[WORK TASK]: Reproduce exactly the line with "rewrite <- app_assoc." and the lines after it. Stop at the last line of the data and include nothing else.

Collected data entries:
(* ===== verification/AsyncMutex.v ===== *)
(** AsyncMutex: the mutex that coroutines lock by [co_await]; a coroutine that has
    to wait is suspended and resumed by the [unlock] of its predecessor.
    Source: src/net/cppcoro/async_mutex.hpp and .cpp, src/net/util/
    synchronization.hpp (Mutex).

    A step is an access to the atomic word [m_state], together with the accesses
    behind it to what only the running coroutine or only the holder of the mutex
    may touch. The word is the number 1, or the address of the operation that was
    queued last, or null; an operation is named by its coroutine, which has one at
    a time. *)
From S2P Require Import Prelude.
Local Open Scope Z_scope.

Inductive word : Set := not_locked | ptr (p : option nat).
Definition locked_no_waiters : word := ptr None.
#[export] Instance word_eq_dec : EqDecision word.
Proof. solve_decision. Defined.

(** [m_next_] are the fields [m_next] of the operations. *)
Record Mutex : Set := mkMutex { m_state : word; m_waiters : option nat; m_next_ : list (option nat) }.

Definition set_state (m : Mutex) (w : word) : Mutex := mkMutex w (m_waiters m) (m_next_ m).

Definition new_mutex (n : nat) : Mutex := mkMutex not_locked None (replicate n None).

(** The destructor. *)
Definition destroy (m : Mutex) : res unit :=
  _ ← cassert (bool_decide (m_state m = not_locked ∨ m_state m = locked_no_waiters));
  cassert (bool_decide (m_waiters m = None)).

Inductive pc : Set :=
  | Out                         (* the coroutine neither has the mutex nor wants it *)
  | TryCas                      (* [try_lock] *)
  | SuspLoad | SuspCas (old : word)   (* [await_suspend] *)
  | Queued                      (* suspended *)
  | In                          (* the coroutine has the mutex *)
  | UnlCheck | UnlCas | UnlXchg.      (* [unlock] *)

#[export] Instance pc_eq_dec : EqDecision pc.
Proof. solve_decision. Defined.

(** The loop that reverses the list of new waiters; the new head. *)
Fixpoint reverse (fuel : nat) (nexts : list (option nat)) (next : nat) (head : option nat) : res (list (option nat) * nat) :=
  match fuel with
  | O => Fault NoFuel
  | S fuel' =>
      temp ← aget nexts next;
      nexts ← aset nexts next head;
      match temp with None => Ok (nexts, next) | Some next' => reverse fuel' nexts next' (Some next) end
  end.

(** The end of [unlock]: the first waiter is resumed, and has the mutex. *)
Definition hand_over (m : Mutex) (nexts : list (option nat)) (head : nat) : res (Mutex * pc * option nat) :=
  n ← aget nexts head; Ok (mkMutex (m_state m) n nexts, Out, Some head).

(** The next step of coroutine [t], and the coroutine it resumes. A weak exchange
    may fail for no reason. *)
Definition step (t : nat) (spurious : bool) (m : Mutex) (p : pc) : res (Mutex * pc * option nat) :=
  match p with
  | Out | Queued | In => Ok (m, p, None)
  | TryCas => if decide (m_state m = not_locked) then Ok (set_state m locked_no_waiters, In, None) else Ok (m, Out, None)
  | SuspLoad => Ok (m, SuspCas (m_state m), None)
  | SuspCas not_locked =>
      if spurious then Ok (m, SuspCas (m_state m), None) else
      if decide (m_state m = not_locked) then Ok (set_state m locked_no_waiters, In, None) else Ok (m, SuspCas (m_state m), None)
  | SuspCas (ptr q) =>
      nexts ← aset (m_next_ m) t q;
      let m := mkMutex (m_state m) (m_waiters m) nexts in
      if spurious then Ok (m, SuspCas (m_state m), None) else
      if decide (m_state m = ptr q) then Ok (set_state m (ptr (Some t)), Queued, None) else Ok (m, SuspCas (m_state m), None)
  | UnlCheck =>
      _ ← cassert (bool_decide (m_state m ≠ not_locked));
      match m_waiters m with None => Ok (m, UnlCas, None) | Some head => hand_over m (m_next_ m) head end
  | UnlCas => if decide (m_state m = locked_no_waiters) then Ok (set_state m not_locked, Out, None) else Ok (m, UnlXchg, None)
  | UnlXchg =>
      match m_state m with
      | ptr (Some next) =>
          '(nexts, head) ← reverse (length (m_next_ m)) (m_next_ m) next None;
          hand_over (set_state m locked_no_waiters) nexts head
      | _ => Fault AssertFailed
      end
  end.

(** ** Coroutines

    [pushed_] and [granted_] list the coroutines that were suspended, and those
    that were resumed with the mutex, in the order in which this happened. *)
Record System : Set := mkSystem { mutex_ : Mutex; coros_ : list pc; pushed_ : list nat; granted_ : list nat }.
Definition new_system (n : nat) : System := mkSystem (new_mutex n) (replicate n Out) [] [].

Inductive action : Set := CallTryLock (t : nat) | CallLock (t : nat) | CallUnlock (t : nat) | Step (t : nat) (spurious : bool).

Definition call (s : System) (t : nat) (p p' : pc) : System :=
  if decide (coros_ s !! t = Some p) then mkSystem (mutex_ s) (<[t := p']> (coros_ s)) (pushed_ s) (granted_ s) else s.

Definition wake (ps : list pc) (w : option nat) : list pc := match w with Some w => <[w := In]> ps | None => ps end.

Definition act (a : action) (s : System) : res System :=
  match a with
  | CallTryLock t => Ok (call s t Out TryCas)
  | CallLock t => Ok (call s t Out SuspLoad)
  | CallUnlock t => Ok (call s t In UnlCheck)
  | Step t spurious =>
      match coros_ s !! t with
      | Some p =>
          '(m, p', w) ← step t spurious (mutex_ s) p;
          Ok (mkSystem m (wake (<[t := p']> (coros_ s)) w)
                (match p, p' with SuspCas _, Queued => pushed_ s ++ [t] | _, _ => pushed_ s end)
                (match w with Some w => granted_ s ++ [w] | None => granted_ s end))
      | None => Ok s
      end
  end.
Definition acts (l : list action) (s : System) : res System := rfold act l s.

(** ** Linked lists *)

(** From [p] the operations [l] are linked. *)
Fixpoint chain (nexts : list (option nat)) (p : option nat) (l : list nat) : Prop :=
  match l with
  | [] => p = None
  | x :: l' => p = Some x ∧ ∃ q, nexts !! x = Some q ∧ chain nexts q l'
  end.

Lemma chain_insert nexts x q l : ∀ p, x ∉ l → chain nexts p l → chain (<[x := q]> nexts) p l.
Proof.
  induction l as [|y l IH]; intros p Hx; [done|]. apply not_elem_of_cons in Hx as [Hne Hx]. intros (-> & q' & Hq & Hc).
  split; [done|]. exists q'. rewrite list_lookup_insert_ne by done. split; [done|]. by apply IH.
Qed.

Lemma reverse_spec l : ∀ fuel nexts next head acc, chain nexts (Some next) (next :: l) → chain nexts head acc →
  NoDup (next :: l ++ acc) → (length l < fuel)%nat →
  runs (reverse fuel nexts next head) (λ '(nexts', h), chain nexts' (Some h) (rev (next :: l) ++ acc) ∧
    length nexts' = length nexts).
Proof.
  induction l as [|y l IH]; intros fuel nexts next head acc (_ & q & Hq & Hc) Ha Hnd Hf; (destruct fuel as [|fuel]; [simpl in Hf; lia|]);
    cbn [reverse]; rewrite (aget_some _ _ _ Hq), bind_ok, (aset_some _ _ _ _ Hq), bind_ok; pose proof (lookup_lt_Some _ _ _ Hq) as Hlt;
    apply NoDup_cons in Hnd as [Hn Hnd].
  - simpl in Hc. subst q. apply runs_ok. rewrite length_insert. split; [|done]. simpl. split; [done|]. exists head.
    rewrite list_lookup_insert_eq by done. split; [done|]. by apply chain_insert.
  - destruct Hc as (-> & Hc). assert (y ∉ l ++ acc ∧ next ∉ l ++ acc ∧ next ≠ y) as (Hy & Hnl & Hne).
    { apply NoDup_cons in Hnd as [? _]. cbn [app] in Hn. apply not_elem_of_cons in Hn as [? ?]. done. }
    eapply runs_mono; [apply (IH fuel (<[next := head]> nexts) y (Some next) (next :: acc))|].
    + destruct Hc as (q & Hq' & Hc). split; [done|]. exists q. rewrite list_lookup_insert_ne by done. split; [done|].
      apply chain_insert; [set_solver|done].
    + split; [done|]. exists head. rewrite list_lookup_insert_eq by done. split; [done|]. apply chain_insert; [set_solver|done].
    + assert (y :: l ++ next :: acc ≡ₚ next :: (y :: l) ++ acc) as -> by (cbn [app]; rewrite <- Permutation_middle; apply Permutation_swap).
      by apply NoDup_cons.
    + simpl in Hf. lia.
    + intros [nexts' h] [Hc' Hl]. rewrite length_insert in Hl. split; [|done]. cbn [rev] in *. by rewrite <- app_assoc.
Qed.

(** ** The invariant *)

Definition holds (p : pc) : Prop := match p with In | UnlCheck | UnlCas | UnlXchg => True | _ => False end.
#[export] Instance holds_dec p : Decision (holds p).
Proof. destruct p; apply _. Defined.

[SOLUTION FOR THIS TASK]:
    + intros [nexts' h] [Hc' Hl]. rewrite length_insert in Hl. split; [|done]. cbn [rev] in *. by rewrite <- app_assoc.
Qed.

(** ** The invariant *)

Definition holds (p : pc) : Prop := match p with In | UnlCheck | UnlCas | UnlXchg => True | _ => False end.
#[export] Instance holds_dec p : Decision (holds p).
Proof. destruct p; apply _. Defined.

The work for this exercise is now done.